Stored data entries
(* ===== verification/HeaderTheorems.v ===== *)
(** * Properties of the header processor

    The theorems on [process_genesis_if_needed] and [process_header], with a run on the
    parameters of the main network. *)

From S2P Require Import Prelude Hash Interval Uint Target ReachStore Reachability ReachSim ReachTree ReachQuery ReachDag ReachMain ReachService Relations Headers GhostdagStore Ghostdag GhostdagInv GhostdagMerge GhostdagColor GhostdagRun Window WindowProof Difficulty DifficultyProof Stores Depth SelectedChain DepthProof Parents ParentsProof Errors HeaderProcessor HeaderInv HeaderValidate HeaderCommit HeaderRun HeaderMain.

(** ** Properties *)


(** What C1 assumes of headers is needed: a header without a level, and one whose bits
    claim an exponent out of range, make the code panic. *)
Lemma no_level_panics fuel pow_hash wcs rnd now s header info :
  statuses_access (hp_statuses_store s) !! h_hash header = None → h_hash header ≠ p_genesis_hash (hp_params s) →
  pruning_access (hp_pruning_store s) = Some info → h_parents_by_level header = [] →
  h_version header = BLOCK_VERSION → 0 ≤ now →
  0 ≤ p_timestamp_deviation_tolerance (hp_params s) * p_target_time_per_block (hp_params s) →
  h_timestamp header ≤ now + p_timestamp_deviation_tolerance (hp_params s) * p_target_time_per_block (hp_params s) →
  now + p_timestamp_deviation_tolerance (hp_params s) * p_target_time_per_block (hp_params s) ≤ u64_max →
  process_header fuel pow_hash wcs rnd now header s = (Panic, s).
Proof.
  intros Hst Hg Hpr Hl Hv Hn Ht0 Ht Hmax. unfold process_header, mbind, M_bind, get, lift. cbn [get_status db_statuses_reader].
  unfold read_access. rewrite Hst. cbn [unwrap_store_option]. unfold read_pruning. cbn. unfold read_pruning. rewrite Hpr. cbn [unwrap].
  unfold run_ctx, pre_ghostdag_validation, validate_header_in_isolation, check_header_version, check_block_timestamp_in_isolation,
    check_parents_limit, direct_parents, mbind, M_bind, lift.
  rewrite bool_decide_eq_false_2 by done. rewrite (proj2 (Z.eqb_eq _ _) Hv). cbn [negb mret M_ret].
  rewrite mul64_ok by lia. rewrite add64_ok by lia. rewrite (proj2 (Z.ltb_ge _ _) Ht), Hl. done.
Qed.

Lemma exponent_panics pow_hash s header c : from_compact_target_bits (E:=RuleError) (h_bits header) = Panic →
  check_pow_and_calc_block_level pow_hash s header c = (Panic, c).
Proof. intros Hb. unfold check_pow_and_calc_block_level, check_pow. by rewrite Hb. Qed.
Lemma exponent_35_panics : from_compact_target_bits (E:=RuleError) (35 * 2 ^ 24 + 1) = Panic.
Proof. by vm_compute. Qed.

(** On a node that never ran, [process_genesis_if_needed] ends, and when it
    succeeds the stores satisfy [hp_inv] for the DAG of the genesis, with the genesis
    as pruning point; on a node that has the genesis it changes nothing. *)
Theorem process_genesis_correct (fuel wcs : nat) (rnd : nat * nat) (W : Z) (s : HeaderProcessor) :
  fresh_node s → params_ok (hp_params s) W → bits_good W (p_genesis_bits (hp_params s)) →
  u64_ok (p_genesis_timestamp (hp_params s)) → p_genesis_hash (hp_params s) ≠ Hashes.ORIGIN →
  p_genesis_hash (hp_params s) ≠ Hashes.NONE → (2 < fuel)%nat →
  fst (process_genesis_if_needed fuel wcs rnd s) ≠ Fuel
  ∧ ∀ s', process_genesis_if_needed fuel wcs rnd s = (Ok tt, s') →
    hp_inv W s' (genesis_dag (p_genesis_hash (hp_params s)))
    ∧ pruning_access (hp_pruning_store s') = Some (pruning_from_genesis (p_genesis_hash (hp_params s)))
    ∧ process_genesis_if_needed fuel wcs rnd s' = (Ok tt, s').
Proof.
  intros Hs Hp Hb Ht Ho Hn Hf. pose proof (process_genesis_ok fuel wcs rnd W s Hs Hp Hb Ht Ho Hn Hf) as Hrun.
  split; [by eapply safe_no_fuel|]. intros s' Hs'. destruct (safe_elim _ _ _ _ _ Hrun Hs') as (HI & Hpr & _ & Hpa & _).
  split_and!; [done|done|]. apply process_genesis_again. rewrite Hpa.
  apply (hi_status _ _ _ HI).
  apply (gd_dom _ _ _ _ (hi_dag _ _ _ HI)). split; [done|]. unfold genesis_dag. rewrite lookup_insert_eq. eauto.
Qed.

(** ** The first blocks of the main network *)

Definition ex_fresh : HeaderProcessor :=
  mkProcessor MAINNET_PARAMS DbRel.new (snd (inquirer_init (T:=Db.DbReachabilityStore) (Db.mk ∅ None))) (DbGd.mk ∅ ∅)
    (mkStatuses ∅) (mkPruning None) ∅ ∅ (mkDaa ∅) (mkHeaders ∅ ∅ ∅) (mkTip None) (mkDepth ∅)
    (mkPastPruning {[0 := MAINNET_GENESIS_HASH]}).
Definition ex_victims : nat * nat := (0%nat, 0%nat).
Definition ex_node : HeaderProcessor := snd (process_genesis_if_needed 16 2 ex_victims ex_fresh).
(** A proof-of-work hash that meets every target. *)
Definition ex_pow (h : Header) : Uint.Uint := [1; 0; 0; 0].
Definition ex_work : Z := Eval vm_compute in 2 ^ 256 / (target_of (p_genesis_bits MAINNET_PARAMS) + 1).
Definition ex_now : Z := 1637609700000.
Definition ex_header_over (root : Hash) : Header :=
  mkHeader 2%N BLOCK_VERSION [[MAINNET_GENESIS_HASH]] root 0%N 0%N 1637609672037 486722099 0 0 ex_work 1 MAINNET_GENESIS_HASH.
Definition ex_next_header : Header := ex_header_over 0%N.

Lemma ex_genesis_run : process_genesis_if_needed 16 2 ex_victims ex_fresh = (Ok tt, ex_node).
Proof.
  unfold ex_node. destruct (process_genesis_if_needed 16 2 ex_victims ex_fresh) as [o s] eqn:Hrun.
  assert (fst (process_genesis_if_needed 16 2 ex_victims ex_fresh) = Ok tt) as Ho by by vm_compute.
  rewrite Hrun in Ho. simpl in Ho. by rewrite Ho.
Qed.

Lemma ex_params_ok : params_ok MAINNET_PARAMS ex_work.
Proof. split; unfold ex_work, u64_max; cbn; lia. Qed.

Lemma ex_bits_good : bits_good ex_work (p_genesis_bits MAINNET_PARAMS).
Proof. split_and!; [done|done|by apply Z.leb_le|]. apply Z.leb_le. by vm_compute. Qed.

Lemma ex_fresh_node : fresh_node ex_fresh.
Proof. by split. Qed.

Lemma special_ne (a b : Hash) : bool_decide (a = b) = false → a ≠ b.
Proof. apply bool_decide_eq_false_1. Qed.

Lemma process_genesis_correct_witness :
  fst (process_genesis_if_needed 16 2 ex_victims ex_fresh) ≠ Fuel
  ∧ ∀ s', process_genesis_if_needed 16 2 ex_victims ex_fresh = (Ok tt, s') →
    hp_inv ex_work s' (genesis_dag MAINNET_GENESIS_HASH)
    ∧ pruning_access (hp_pruning_store s') = Some (pruning_from_genesis MAINNET_GENESIS_HASH)
    ∧ process_genesis_if_needed 16 2 ex_victims s' = (Ok tt, s').
Proof.
  apply (process_genesis_correct 16 2 ex_victims ex_work ex_fresh); [exact ex_fresh_node|exact ex_params_ok|exact ex_bits_good|..].
  - split; by apply Z.leb_le.
  - apply special_ne. by vm_compute.
  - apply special_ne. by vm_compute.
  - by apply Nat.ltb_lt.
Defined.

Lemma ex_node_inv : hp_inv ex_work ex_node (genesis_dag MAINNET_GENESIS_HASH)
  ∧ pruning_access (hp_pruning_store ex_node) = Some (pruning_from_genesis MAINNET_GENESIS_HASH)
  ∧ hp_past_pruning_points_store ex_node = mkPastPruning {[0 := MAINNET_GENESIS_HASH]} ∧ hp_params ex_node = MAINNET_PARAMS
  ∧ statuses_access (hp_statuses_store ex_node) = {[MAINNET_GENESIS_HASH := StatusHeaderOnly]}.
Proof.
  assert (hp_params ex_fresh = MAINNET_PARAMS) as Hp by done.
  assert (p_genesis_hash MAINNET_PARAMS = MAINNET_GENESIS_HASH) as Hg by done.
  pose proof (process_genesis_ok 16 2 ex_victims ex_work ex_fresh ex_fresh_node) as Hsafe. rewrite Hp, Hg in Hsafe.
  refine (safe_elim _ _ _ _ _ (Hsafe ex_params_ok ex_bits_good _ _ _ _) ex_genesis_run).
  - split; by apply Z.leb_le.
  - apply special_ne. by vm_compute.
  - apply special_ne. by vm_compute.
  - by apply Nat.ltb_lt.
Qed.

(** The data of a DAG with the genesis only. *)
Lemma genesis_only_data (m : GdMap) g k : gd_dag (genesis_dag g) m g k → m = {[g := genesis_ghostdag_data]}.
Proof.
  intros HG. apply map_eq. intros h. destruct (decide (h = g)) as [->|Hne].
  - by rewrite (gd_genesis_data _ _ _ _ HG), lookup_singleton_eq.
  - rewrite lookup_singleton_ne by done. apply eq_None_not_Some. intros [Ho Hh]%(gd_dom _ _ _ _ HG).
    unfold genesis_dag in Hh. apply lookup_insert_is_Some' in Hh as [?|Hh]; [done|]. apply lookup_singleton_is_Some in Hh. done.
Qed.

Lemma ex_node_data : hp_data ex_node = {[MAINNET_GENESIS_HASH := genesis_ghostdag_data]}.
Proof.
  destruct ex_node_inv as (HI & _ & _ & Hp & _). eapply genesis_only_data. pose proof (hi_dag _ _ _ HI) as HG. rewrite Hp in HG. exact HG.
Qed.

Lemma ex_only (Q : Hash → Prop) : Q MAINNET_GENESIS_HASH → ∀ h, is_Some (hp_data ex_node !! h) → Q h.
Proof. rewrite ex_node_data. intros HQ h Hh. apply lookup_singleton_is_Some in Hh. by rewrite <- Hh. Qed.

Lemma ex_score : score_of (hp_data ex_node) MAINNET_GENESIS_HASH = 0.
Proof. rewrite ex_node_data. unfold score_of. by rewrite lookup_singleton_eq. Qed.

Lemma ex_header_fits root : header_fits MAINNET_PARAMS ex_work ex_now (ex_header_over root) [MAINNET_GENESIS_HASH].
Proof. split; [done|split; by apply Z.leb_le|exact ex_bits_good|split; by apply Z.leb_le]. Qed.

Lemma ex_state_fits : state_fits ex_work ex_node (genesis_dag MAINNET_GENESIS_HASH) [MAINNET_GENESIS_HASH].
Proof.
  pose proof ex_node_inv as (HI & _ & _ & Hp & _). split.
  - rewrite ex_node_data. intros q d ->%list_elem_of_singleton Hd. rewrite lookup_singleton_eq in Hd. apply (inj Some) in Hd as <-.
    rewrite Hp. cbn [blue_score blue_work genesis_ghostdag_data p_ghostdag_k MAINNET_PARAMS]. unfold ex_work, u64_max. lia.
  - refine (ex_only _ _). rewrite ex_score, Hp. by apply Z.leb_le.
  - by apply Z.ltb_lt; vm_compute.
  - intros h x Hx. assert (is_Some (hp_data ex_node !! h)) as Hh by (apply (hi_header_dom _ _ _ HI); eauto).
    rewrite ex_node_data in Hh |- *. apply lookup_singleton_is_Some in Hh. subst h. rewrite map_size_singleton.
    assert (headers_access (hp_headers_store ex_node) !! MAINNET_GENESIS_HASH
      = Some (mkLevel (genesis_header MAINNET_PARAMS) 225)) as Hgx by by vm_compute.
    rewrite Hgx in Hx. apply (inj Some) in Hx as <-. split; by apply Z.leb_le.
  - intros w Hw. assert (w = []) as ->; [|by apply Z.ltb_lt].
    destruct w as [|b w]; [done|]. exfalso. destruct (top_in _ _ _ Hw b) as (x & _ & Hx & Hne & _); [left|].
    apply Hne. rewrite Hp. by apply (ex_only (λ x, x = MAINNET_GENESIS_HASH)).
Qed.

Lemma ex_points : info_ok (hp_pruning_manager ex_node) (hp_data ex_node) MAINNET_GENESIS_HASH (pruning_from_genesis MAINNET_GENESIS_HASH).
Proof.
  pose proof ex_node_inv as (HI & _ & Hpast & Hp & _).
  assert (is_Some (hp_data ex_node !! MAINNET_GENESIS_HASH)) as Hg by (rewrite ex_node_data, lookup_singleton_eq; eauto).
  split; [done|done|done|done|]. intros i Hi. assert (i = 0) as -> by (cbn in Hi; lia). exists MAINNET_GENESIS_HASH.
  split_and!; [|done|constructor]. unfold hp_pruning_manager. rewrite Hpast. by vm_compute.
Qed.

Lemma ex_processable root :
  processable 16 ex_pow ex_now ex_work ex_node (genesis_dag MAINNET_GENESIS_HASH) (ex_header_over root)
  [MAINNET_GENESIS_HASH] (pruning_from_genesis MAINNET_GENESIS_HASH).
Proof.
  pose proof ex_node_inv as (HI & Hpr & _ & Hp & _). split.
  - rewrite Hp. apply ex_header_fits.
  - exact ex_state_fits.
  - split; [done|]. repeat constructor; done.
  - split; apply special_ne; by vm_compute.
  - exact Hpr.
  - intros sp ->%list_elem_of_singleton. exact ex_points.
  - apply Nat.ltb_lt. by vm_compute.
Qed.


(** ** Repeated parents at higher levels *)

(** [check_indirect_parents] compares the number of parents at a level and tests
    that each one is expected, so a header that lists one expected parent twice in
    place of another passes: the parents of the levels above 0 are not determined by
    the past of the block.  (At level 0 the comparison is with the header's own direct
    parents, and a repetition is refused.) *)
Theorem indirect_parents_repetition (s : HeaderProcessor) (c : HeaderProcessingContext) (header : Header)
    (parents : list Hash) (a b : Hash) :
  calc_block_parents (E:=RuleError) (hp_parents_manager s) (ctx_pruning_point c) parents = Ok [parents; [a; b]] →
  h_parents_by_level header = [parents; [a; a]] →
  check_indirect_parents s header c = (Ok tt, c).
Proof.
  intros Hexp Hh. unfold check_indirect_parents, direct_parents. rewrite Hh.
  unfold mbind, M_bind, lift, get. cbn [lookup list_lookup unwrap_opt]. rewrite Hexp.
  assert (level_matches parents parents = true) as Hp.
  { unfold level_matches. rewrite Nat.eqb_refl. apply forallb_forall. intros x Hx. apply bool_decide_eq_true. by apply list_elem_of_In. }
  assert (level_matches [a; b] [a; a] = true) as Ha.
  { unfold level_matches. cbn. rewrite bool_decide_eq_true_2; [done|left]. }
  cbn [length zip zip_with forallb]. by rewrite Hp, Ha.
Qed.

(** Blocks 2 and 3 over the genesis, of level 1, and block 4 over both, of level 0. *)
Definition ex_level_pow (h : Header) : Uint.Uint :=
  if bool_decide (h_hash h = 4%N) then [0; 0; 0; 2 ^ 60] else [0; 0; 0; 2 ^ 31].
Definition ex_mined (s : HeaderProcessor) (h : Hash) (levels : list (list Hash)) (parents : list Hash) (daa time : Z) : Header :=
  match ghostdag (E:=unit) 20 (hp_ghostdag_manager s) parents with
  | Ok d => mkHeader h BLOCK_VERSION levels 0%N 0%N 0%N time 486722099 0 daa (blue_work d) (blue_score d) MAINNET_GENESIS_HASH
  | _ => ex_next_header
  end.
Definition ex_process (h : HeaderProcessor → Header) (s : HeaderProcessor) : HeaderProcessor :=
  snd (process_header 20 ex_level_pow 2 ex_victims ex_now (h s) s).
Definition ex_skip : HeaderProcessor :=
  mkProcessor (clone_with_skip_pow MAINNET_PARAMS) (hp_relations_store ex_fresh) (hp_reachability_store ex_fresh)
    (hp_ghostdag_store ex_fresh) (hp_statuses_store ex_fresh) (hp_pruning_store ex_fresh) ∅ ∅ (hp_daa_store ex_fresh)
    (hp_headers_store ex_fresh) (hp_selected_tip_store ex_fresh) (hp_depth_store ex_fresh) (hp_past_pruning_points_store ex_fresh).
Definition ex_node4 : HeaderProcessor :=
  let g := MAINNET_GENESIS_HASH in
  let s1 := snd (process_genesis_if_needed 20 2 ex_victims ex_skip) in
  let s2 := ex_process (λ s, ex_mined s 2%N [[g]] [g] 0 1637609672037) s1 in
  let s3 := ex_process (λ s, ex_mined s 3%N [[g]] [g] 0 1637609672038) s2 in
  ex_process (λ s, ex_mined s 4%N [[2%N; 3%N]; [2%N; 3%N]] [2%N; 3%N] 2 1637609673037) s3.
Definition ex_repeated : Header := ex_mined ex_node4 5%N [[4%N]; [2%N; 2%N]] [4%N] 3 1637609674037.

Lemma indirect_parents_repetition_witness :
  statuses_access (hp_statuses_store ex_node4) !! 4%N = Some StatusHeaderOnly
  ∧ check_indirect_parents ex_node4 ex_repeated (context_new 5%N ex_repeated (pruning_from_genesis MAINNET_GENESIS_HASH))
    = (Ok tt, context_new 5%N ex_repeated (pruning_from_genesis MAINNET_GENESIS_HASH))
  ∧ fst (process_header 20 ex_level_pow 2 ex_victims ex_now ex_repeated ex_node4) = Ok StatusHeaderOnly.
Proof.
  split; [vm_compute; reflexivity|]. split; [|vm_compute; reflexivity].
  apply (indirect_parents_repetition _ _ _ [4%N] 2%N 3%N); vm_compute; reflexivity.
Defined.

* [Problem to work on]:
Give back exactly the lines from the beginning of the records through the line containing "parameters of the main network. *)", and only those.

* [Answer to this task]:
(* ===== verification/HeaderTheorems.v ===== *)
(** * Properties of the header processor

    The theorems on [process_genesis_if_needed] and [process_header], with a run on the
    parameters of the main network. *)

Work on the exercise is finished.